What is expected >> Reproduce, exactly and in full, only the lines below from the one containing "intros Ht. induction key as [|c key IH]." through the one containing "revert i. induction".
[Opening Material for this exercise section]
(* ===== verification/PacmanVercmp.v ===== *)
(** Version comparison of the pacman ecosystem
    (internal/mod/ecosystem/pacman/vercmp.go) and the choice of the newest
    version per package that the index generator makes with it
    (dedupeDescs of gen.go).

    The Go code walks two byte strings with indices; here an index into a
    string is the suffix that starts there. *)
From S2P Require Import Prelude GoStr Dedupe.
Local Open Scope Z_scope.

(** * The comparator *)

(** [rpmVerCmp] after its loop: the final showdown on what is left of both
    strings. *)
Definition showdown (a b : string) : Z :=
  match a, b with
  | EmptyString, EmptyString => 0
  | EmptyString, String c _ => if is_alpha c then 1 else -1
  | String c _, _ => if is_alpha c then -1 else 1
  end.

Definition trim_zeros (s : string) : string := (span (Ascii.eqb "0") s).2.

(** Comparison of two numeric segments: longer after the leading zeros
    are dropped is greater, then bytewise. *)
Definition num_cmp (x y : string) : Z :=
  let s1 := trim_zeros x in
  let s2 := trim_zeros y in
  if negb (String.length s1 =? String.length s2)%nat
  then (if (String.length s1 <? String.length s2)%nat then -1 else 1)
  else str_cmp s1 s2.

(** The loop of [rpmVerCmp]. [None] is running out of fuel. *)
Fixpoint rpm_loop (fuel : nat) (a b : string) : option Z :=
  match fuel with
  | O => None
  | S fuel =>
      match a, b with
      | EmptyString, _ | _, EmptyString => Some (showdown a b)
      | _, _ =>
          let '(sep1, a1) := span (λ c, negb (is_alnum c)) a in
          let '(sep2, b1) := span (λ c, negb (is_alnum c)) b in
          match a1, b1 with
          | EmptyString, _ | _, EmptyString => Some (showdown a1 b1)
          | String c _, String _ _ =>
              let d1 := String.length sep1 in
              let d2 := String.length sep2 in
              if negb (d1 =? d2)%nat then Some (if (d1 <? d2)%nat then -1 else 1)
              else
                let isnum := is_digit c in
                let p := if isnum then is_digit else is_alpha in
                let '(seg1, a2) := span p a1 in
                let '(seg2, b2) := span p b1 in
                if String.eqb seg2 "" then Some (if isnum then 1 else -1)
                else
                  let r := if isnum then num_cmp seg1 seg2 else str_cmp seg1 seg2 in
                  if negb (r =? 0) then Some r else rpm_loop fuel a2 b2
          end
      end
  end.
(** [fetchOnce] touches the bytes of one key only, the one of the version
    that it writes, and what it leaves there is unchanged or exactly the body
    of a 2xx answer to its request that passed every check (size limit,
    Content-Length, checksum); when it reports a new version, these bytes are
    committed under the version's key with the recorded size; a 304 leaves
    all bytes and keeps the version's key. The size limit has to be less than
    the greatest int64. *)
Theorem fetchOnce_integrity target class m old wait e r e' :
  MaxObjectSize cfg < max_int64 →
  fetchOnce target class m old wait e = (r, e') →
  let wk := write_key target class (seq e) in
  (∀ k, k ≠ wk → contents (storage e') !! k = contents (storage e) !! k) ∧
  (contents (storage e') !! wk = contents (storage e) !! wk ∨
   ∃ body, served (http e) target old body ∧ contents (storage e') !! wk = Some body) ∧
  (∀ om, r = Ok (om, false) →
    ∃ body, served (http e) target old body ∧ contents (storage e') !! BytesKey om = Some body ∧
      om_Size om = len body ∧ BytesKey om = wk) ∧
  (∀ om, r = Ok (om, true) →
    unmodified (http e) target old ∧ contents (storage e') = contents (storage e) ∧
    ∃ o, old = Some o ∧ BytesKey om = BytesKey o ∧
      indexed (index e') = <[om_Key om := stored om]> (indexed (index e))).
Proof.
  intros Hsz Hf wk. pose proof (fetchOnce_outcome target class m old wait e) as Ho.
  unfold wp in Ho. rewrite Hf in Ho. simpl in Ho.
  apply (outcome_mono _ (served (http e) target old) _ _ _ _ _ _ _ _ (λ b, received_served _ _ _ b Hsz) (λ x, x)) in Ho.
  change (contents (storage e')) with (c_contents (core e')).
  change (indexed (index e')) with (c_index (core e')).
  destruct Ho as [|err body Hok|err l Hnm|o om r l Hnm -> _ Hk Hsk _ Hr|body om Hc Hok Hnew|body err l Hc Hok _|
    body om err l Hc Hok _ Hnew|body om l Hc Hok _ Hnew]; cbn [c_contents c_index core] in *.
  - split_and!; [done|by left|done..].
  - split_and!; [|right; exists body; by rewrite lookup_insert_eq|done..].
    intros k Hne. by rewrite lookup_insert_ne.
  - split_and!; [done|by left|done..].
  - split_and!; [done|by left|by intros ? ->; destruct Hr as [|[]]|]. intros om' ->.
    destruct Hr as [[= ->]|[? [=]]]. split_and!; [done..|].
    exists o. unfold BytesKey. by rewrite Hsk, Hk.
  - assert (tg_StorageKey target = wk) as ->.
    { unfold wk, write_key. by rewrite Hc. }
    split_and!; [intros k Hne; by rewrite lookup_insert_ne| | |by intros ? [=]].
    + right. exists body. by rewrite lookup_insert_eq.
    + intros ? [= <-]. exists body. rewrite (new_BytesKey _ _ _ _ _ Hnew), lookup_insert_eq.
      by destruct Hnew as (_ & _ & ?).
  - split_and!; [intros k Hne; by rewrite lookup_insert_ne| |done..].
    right. exists body. by rewrite lookup_insert_eq.
  - split_and!; [intros k Hne; by rewrite lookup_insert_ne| |done..].
    right. exists body. by rewrite lookup_insert_eq.
  - split_and!; [intros k Hne; by rewrite lookup_insert_ne| | |by intros ? [=]].
    + right. exists body. by rewrite lookup_insert_eq.
    + intros ? [= <-]. exists body. rewrite (new_BytesKey _ _ _ _ _ Hnew), lookup_insert_eq.
      by destruct Hnew as (_ & _ & ?).
Qed.

(** C3: an answer whose body fails a check (longer than the limit, not of the
    declared length, not of the expected digest) or breaks off is never
    committed: nothing changes in the storage, the index and the deletion
    queue, and the result is an error. The configured limit has to be less
    than the greatest int64, for which [copyBody] reads nothing
    ([Demo.greatest_limit_commits_nothing_read]). *)
Theorem bad_body_never_commits target class m old wait e req resp r e' :
  MaxObjectSize cfg < max_int64 →
  NewGETRequest (tg_UpstreamURL target) (conditional_headers old) = Ok req →
  (http_Do (tg_ProxyURL target) req (http e)).1 = Ok resp →
  200 ≤ rs_StatusCode resp < 300 →
  (rs_Body resp).2 ≠ None ∨
  check_body (String.concat "" (rs_Body resp).1) (rs_ContentLength resp) (tg_Checksum target)
    (tg_UpstreamURL target) ≠ None →
  fetchOnce target class m old wait e = (r, e') →
  is_ok r = false ∧ contents (storage e') = contents (storage e) ∧
  indexed (index e') = indexed (index e) ∧ deletes e' = deletes e.
Proof.
  intros Hsz Hreq Hdo Hcode Hbad Hf. pose proof (fetchOnce_outcome target class m old wait e) as Ho.
  unfold wp in Ho. rewrite Hf in Ho. simpl in Ho.
  apply (outcome_mono _ (served (http e) target old) _ _ _ _ _ _ _ _ (λ b, received_served _ _ _ b Hsz) (λ x, x)) in Ho.
  assert (∀ b, ¬ served (http e) target old b) as Hno.
  { intros b (req' & resp' & Hreq' & Hdo' & _ & Hnone & -> & Hck).
    rewrite Hreq in Hreq'. injection Hreq' as <-. rewrite Hdo in Hdo'. injection Hdo' as <-.
    by destruct Hbad. }
  assert (¬ unmodified (http e) target old) as Hnm.
  { intros (req' & resp' & Hreq' & Hdo' & Hst). rewrite Hreq in Hreq'. injection Hreq' as <-.
    rewrite Hdo in Hdo'. injection Hdo' as <-. lia. }
  change (contents (storage e')) with (c_contents (core e')).
  change (indexed (index e')) with (c_index (core e')).
  change (deletes e') with (c_deletes (core e')).
  destruct Ho as [|? body Hok|? ? Hm|? om ? ? Hm|body om _ Hok|body ? ? _ Hok|body om ? ? _ Hok|body om ? _ Hok];
    [done|by destruct (Hno body)|done|done|by destruct (Hno body)..].
Qed.

(** ** Serving *)
Lemma resolve_Ok k e om : (resolve k e).1 = Ok om →
  ∃ b, contents (storage e) !! k = Some b ∧ mt_Key om = k ∧ mt_Size om = len b.
Proof.
  unfold resolve, mbind, st_bind. destruct (on_storage (Stat k) e) as [r e1] eqn:Er.
  destruct r as [mt|]; [|done]. simpl. intros [= <-].
  destruct (Stat_Ok k (storage e) mt) as (b & Hb & Hk & Hsz).
  { rewrite <- on_storage_val. by rewrite Er. }
  exists b. unfold with_meta. by destruct (meta e1 !! k).
Qed.
Lemma open_Ok k e body : (open k e).1 = Ok body → contents (storage e) !! k = Some body.
Proof.
  unfold open, mbind, st_bind. destruct (on_storage (Get k) e) as [[[mt b]|] e1] eqn:Er; [|done].
  simpl. intros [= <-]. eapply Get_Ok. rewrite <- on_storage_val. by rewrite Er.
Qed.
Lemma cached_Ok k e om body : (cached k e).1 = Ok (om, body) →
  contents (storage e) !! k = Some body ∧ mt_Key om = k ∧ mt_Size om = len body.
Proof.
  unfold cached, mbind, st_bind. destruct (on_storage (Get k) e) as [[[mt b]|] e1] eqn:Er; [|done].
  simpl. intros [= <- <-]. destruct (Get_Ok k (storage e) mt b) as (Hb & Hk & Hsz).
  { rewrite <- on_storage_val. by rewrite Er. }
  unfold with_meta. by destruct (meta e1 !! k).
Qed.

Lemma bind_inv {A B} (op : M A) (k : A → M B) e b e' :
  (op ≫= k) e = (b, e') → ∃ a e1, op e = (a, e1) ∧ k a e1 = (b, e').
Proof. unfold mbind, st_bind. destruct (op e) as [a e1]. eauto. Qed.
Lemma keeps_run {A T} (f : Engine → T) (op : M A) e a e' : keeps f op → op e = (a, e') → f e' = f e.
Proof. intros Hk E. specialize (Hk e). by rewrite E in Hk. Qed.

(** The outside world is asked by [fetchOnce] only. *)
Lemma http_on_storage {A} (op : St S A) : keeps http (on_storage op).
Proof. intros e. unfold on_storage, zoom. by destruct (op (storage e)). Qed.
Lemma http_on_index {A} (op : St I A) : keeps http (on_index op).
Proof. intros e. unfold on_index, zoom. by destruct (op (index e)). Qed.
Lemma http_now : keeps http now.
Proof. done. Qed.
Lemma http_count m f : keeps http (count m f).
Proof. done. Qed.
#[local] Hint Resolve http_on_storage http_on_index http_now http_count : go.
Lemma http_negativeError m k : keeps http (negativeError m k).
Proof. unfold negativeError. keeps_tac. Qed.
Lemma http_cached k : keeps http (cached k).
Proof. unfold cached. keeps_tac. Qed.
Lemma http_resolveAt om : keeps http (resolveAt om).
Proof. unfold resolveAt. keeps_tac. Qed.
Lemma http_fresh_now r : keeps http (fresh_now r).
Proof. unfold fresh_now. keeps_tac. Qed.
#[local] Hint Resolve http_negativeError http_cached http_resolveAt http_fresh_now : go.

Lemma negativeError_miss m k e e1 :
  negativeError m k e = (None, e1) → http e1 = http e ∧ core e1 = core e.
Proof. intros E. split; eapply keeps_run; try exact E; [apply http_negativeError|apply keeps_negativeError]. Qed.

Lemma fetchImmutableMiss_Ok target class m e mt st e' :
  MaxObjectSize cfg < max_int64 → class_kind class = KindImmutable →
  fetchImmutableMiss target class m e = ((mt, st, None), e') →
  st = statusMiss ∧ mt_Key mt = tg_StorageKey target ∧
  ∃ b, contents (storage e') !! tg_StorageKey target = Some b ∧ mt_Size mt = len b ∧
    (contents (storage e') = contents (storage e) ∨ served (http e) target None b).
Proof.
  intros Hmax Hkind. unfold fetchImmutableMiss.
  intros (? & e1 & E1 & (rs & e2 & E2 & (r & e3 & E3 & E)%bind_inv)%bind_inv)%bind_inv.
  pose proof (keeps_run core _ _ _ _ (keeps_count _ _) E1) as C1.
  pose proof (keeps_run http _ _ _ _ (http_count _ _) E1) as H1'.
  pose proof (keeps_run core _ _ _ _ (keeps_on_storage _ (Stat_keeps _)) E2) as C2.
  pose proof (keeps_run http _ _ _ _ (http_on_storage _) E2) as H2'.
  destruct r as [er|]; [done|]. apply bind_inv in E as (rr & e4 & E4 & E).
  destruct rr as [mt'|]; [|done]. injection E as -> <- <-.
  pose proof (keeps_run core _ _ _ _ (keeps_resolve _) E4) as C4.
  destruct (resolve_Ok (tg_StorageKey target) e3 mt) as (b & Hb & Hk & Hsz); [by rewrite E4|].
  change (contents (storage e4)) with (c_contents (core e4)).
  change (contents (storage e3)) with (c_contents (core e3)) in Hb. rewrite C4.
  split_and!; [done|done|]. exists b. split_and!; [done..|].
  destruct rs as [?|?].
  - injection E3 as <-. left. by rewrite C2, C1.
  - apply bind_inv in E3 as (r & e3' & E3 & E3').
    destruct r as [[om rev]|]; [|done]. injection E3' as <-.
    pose proof (fetchOnce_outcome target class m None None e2) as Ho. unfold wp in Ho.
    rewrite E3 in Ho. cbn [fst snd] in Ho. rewrite H2', H1', C2, C1 in Ho.
    inversion Ho as [| | |o ? ? ? _ [=]|body om' _ Hok Hnew Hom Hc'| | |? ? ? Hc _ _]; [|by rewrite Hkind in Hc].
    apply (received_served _ _ _ _ Hmax) in Hok. right. simpl in Hb. rewrite <- Hc', lookup_insert_eq in Hb. by injection Hb as <-.
Qed.
(* ===== verification/Retention.v ===== *)
(** Automatic clean-up of old package versions: of personal repositories
    (internal/core/engine/retention) and of the proxy's cache
    (internal/core/engine/eviction).

    Both engines group the listed objects into families, protect the newest
    [MinVersions] of each family, recently accessed versions and pinned ones,
    and delete the rest. The pass over one family is the same code in both
    packages except for the pins and the texts; [eviction.Result] is
    [retention.Result] without [ProtectedByPin], and the eviction pass is the
    shared one without pins. A listing is a snapshot; the checks of [ctx]
    between objects and families are modelled by [ctx_Err]. *)
From S2P Require Import Prelude GoStr Domain Port.
Local Open Scope Z_scope.

Definition day : Z := 24 * hour.

Record Result := mk_Result {
  DryRun : bool;
  Duration : Z;
  Families : Z;
  ObjectsScanned : Z;
  Candidates : Z;
  Deleted : Z;
  FailedDeletes : Z;
  BytesFreed : Z;
  ProtectedByMin : Z;
  ProtectedByAccess : Z;
  ProtectedByPin : Z
}.
Definition new_Result (dry : bool) : Result := mk_Result dry 0 0 0 0 0 0 0 0 0 0.
Definition add_Families r := mk_Result (DryRun r) (Duration r) (Families r + 1) (ObjectsScanned r) (Candidates r) (Deleted r) (FailedDeletes r) (BytesFreed r) (ProtectedByMin r) (ProtectedByAccess r) (ProtectedByPin r).
Definition add_Scanned r := mk_Result (DryRun r) (Duration r) (Families r) (ObjectsScanned r + 1) (Candidates r) (Deleted r) (FailedDeletes r) (BytesFreed r) (ProtectedByMin r) (ProtectedByAccess r) (ProtectedByPin r).
Definition add_Candidate r := mk_Result (DryRun r) (Duration r) (Families r) (ObjectsScanned r) (Candidates r + 1) (Deleted r) (FailedDeletes r) (BytesFreed r) (ProtectedByMin r) (ProtectedByAccess r) (ProtectedByPin r).
Definition add_Deleted n r := mk_Result (DryRun r) (Duration r) (Families r) (ObjectsScanned r) (Candidates r) (Deleted r + 1) (FailedDeletes r) (BytesFreed r + n) (ProtectedByMin r) (ProtectedByAccess r) (ProtectedByPin r).
Definition add_Failed r := mk_Result (DryRun r) (Duration r) (Families r) (ObjectsScanned r) (Candidates r) (Deleted r) (FailedDeletes r + 1) (BytesFreed r) (ProtectedByMin r) (ProtectedByAccess r) (ProtectedByPin r).
Definition add_ByMin r := mk_Result (DryRun r) (Duration r) (Families r) (ObjectsScanned r) (Candidates r) (Deleted r) (FailedDeletes r) (BytesFreed r) (ProtectedByMin r + 1) (ProtectedByAccess r) (ProtectedByPin r).
Definition add_ByAccess r := mk_Result (DryRun r) (Duration r) (Families r) (ObjectsScanned r) (Candidates r) (Deleted r) (FailedDeletes r) (BytesFreed r) (ProtectedByMin r) (ProtectedByAccess r + 1) (ProtectedByPin r).
Definition add_ByPin r := mk_Result (DryRun r) (Duration r) (Families r) (ObjectsScanned r) (Candidates r) (Deleted r) (FailedDeletes r) (BytesFreed r) (ProtectedByMin r) (ProtectedByAccess r) (ProtectedByPin r + 1).
Definition set_Duration d r := mk_Result (DryRun r) d (Families r) (ObjectsScanned r) (Candidates r) (Deleted r) (FailedDeletes r) (BytesFreed r) (ProtectedByMin r) (ProtectedByAccess r) (ProtectedByPin r).

Record version := mk_version { v_key : string; v_size : Z; v_modTime : Z }.
Record Report := mk_Report {
  rp_Key : string; rp_Family : string; rp_Size : Z; rp_ModTime : Z;
  rp_LastAccess : Z; rp_ProtectedBy : string
}.

(** The comparison of [slices.SortFunc]: newer first, then by key. It is a
    strict order on the versions of a listing, whose keys are distinct, so
    the sorted order does not depend on the algorithm. *)
Definition compare_versions (a b : version) : Z :=
  let c := cmp_int (v_modTime b ?= v_modTime a) in
  if negb (c =? 0) then c else str_cmp (v_key a) (v_key b).
Definition newer_first (a b : version) : Prop := compare_versions a b ≤ 0.
#[global] Instance newer_first_dec a b : Decision (newer_first a b).
Proof. unfold newer_first. apply _. Defined.
Definition sort_versions : list version → list version := merge_sort newer_first.
Definition repoOrphan (repoIDs : gset Z) (meta : Meta) : bool :=
  match repo_id_of (mt_Key meta) with
  | None => false
  | Some id => negb (bool_decide (id ∈ repoIDs))
  end.
Definition visit_repo (repoIDs : gset Z) dryRun (meta : Meta) : M unit :=
  count repo_scanned;;
  if repoOrphan repoIDs meta
  then count repo_orphan;;
       if dryRun : bool then mret tt else deleteKey (mt_Key meta) (mt_Size meta)
  else mret tt.
Definition sweepRepos repoIDs dryRun : M (option error) :=
  for_each repoPrefix (visit_repo repoIDs dryRun).

(** The reference sets that [sweep] collects from the index. *)
Definition live_keys (ms : list ObjectMeta) : gset string :=
  list_to_set (List.filter (λ k, negb (String.eqb k "")) (om_StorageKey <$> ms)).
Definition by_key (ms : list ObjectMeta) : gmap string ObjectMeta :=
  foldl (λ b m, <[om_Key m := m]> b) ∅ ms.

Definition sweep (now : Z) (dryRun : bool) : M (option error) :=
  all ← on_index AllObjectMeta;
  match all.2 with
  | Some e => mret (Some (Wrap "storagegc: обход индекса объектов" e))
  | None =>
      match Repos with
      | Err e => mret (Some (Wrap "storagegc: список репозиториев" e))
      | Ok repoList =>
          err ← sweepCache (live_keys all.1) (by_key all.1) now dryRun;
          match err with
          | Some e => mret (Some e)
          | None => sweepRepos (list_to_set (repo_ID <$> repoList)) dryRun
          end
      end
  end.
Definition Sweep (dryRun : bool) (start now stop : Z) (s : S) (i : I) : Result * option error * S * I :=
  let '(err, e) := sweep now dryRun (mk_state s i (new_Result dryRun)) in
  (took (stop - start) (result e), err, storage e, index e).

Definition repo_root (repoID : Z) : string := repoPrefix +:+ fmt_int repoID +:+ "/".
Definition visit_prefix (meta : Meta) : M unit :=
  count repo_scanned;;
  count repo_orphan;;
  deleteKey (mt_Key meta) (mt_Size meta).
Definition sweepRepoPrefix (repoID : Z) : M (option error) :=
  for_each (repo_root repoID) visit_prefix.
Definition SweepRepoPrefix (repoID start stop : Z) (s : S) (i : I) : Result * option error * S * I :=
  let '(err, e) := sweepRepoPrefix repoID (mk_state s i (new_Result false)) in
  (took (stop - start) (result e), err, storage e, index e).
End sweeper.

(** * The position of the version suffix *)
Lemma substring_prefix a b : String.substring 0 (String.length a) (a +:+ b) = a.
Proof. induction a as [|c a IH]; [by destruct b|]. rewrite app_cons. simpl. by rewrite IH. Qed.
Lemma version_tail_app c key t : version_tail (String c (key +:+ "-v" +:+ t)) = false.
Proof.
  unfold version_tail. destruct (strip_prefix _ _) as [r|] eqn:Hs; [|done].
  apply strip_prefix_Some in Hs. apply andb_false_iff. right.
  destruct key as [|d key]; [done|]. injection Hs as -> -> Hs. change ("" +:+ r) with r in Hs. rewrite <- Hs.
  rewrite all_bytes_app. apply andb_false_iff. by right.
Qed.
Lemma FindStringIndex_tail key t :
  version_tail ("-v" +:+ t) = true → FindStringIndex (key +:+ "-v" +:+ t) = Some (String.length key).
Proof.
  intros Ht. induction key as [|c key IH].
  - change (FindStringIndex ("-v" +:+ t) = Some O). revert Ht. generalize ("-v" +:+ t).
    intros s Hs. destruct s; cbn [FindStringIndex]; by rewrite Hs.
  - rewrite app_cons. cbn [FindStringIndex]. by rewrite version_tail_app, IH.
Qed.
Lemma FindStringIndex_Some s i :
  FindStringIndex s = Some i → ∃ t, s = String.substring 0 i s +:+ t ∧ version_tail t = true.
Proof.
  revert i. induction s as [|c s IH]; intros i; cbn [FindStringIndex].
  { change (version_tail "") with false. done. }
  destruct (version_tail (String c s)) eqn:Hv; [intros [= <-]; by exists (String c s)|].
  intros (j & Hj & ->)%fmap_Some. destruct (IH j Hj) as (t & Hs & Ht). exists t. split; [|done].
  cbn [String.substring]. rewrite app_cons. by f_equal.
Qed.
[Closing Material for this exercise section]
Solved exercise >>
  intros Ht. induction key as [|c key IH].
  - change (FindStringIndex ("-v" +:+ t) = Some O). revert Ht. generalize ("-v" +:+ t).
    intros s Hs. destruct s; cbn [FindStringIndex]; by rewrite Hs.
  - rewrite app_cons. cbn [FindStringIndex]. by rewrite version_tail_app, IH.
Qed.
Lemma FindStringIndex_Some s i :
  FindStringIndex s = Some i → ∃ t, s = String.substring 0 i s +:+ t ∧ version_tail t = true.
Proof.
  revert i. induction s as [|c s IH]; intros i; cbn [FindStringIndex].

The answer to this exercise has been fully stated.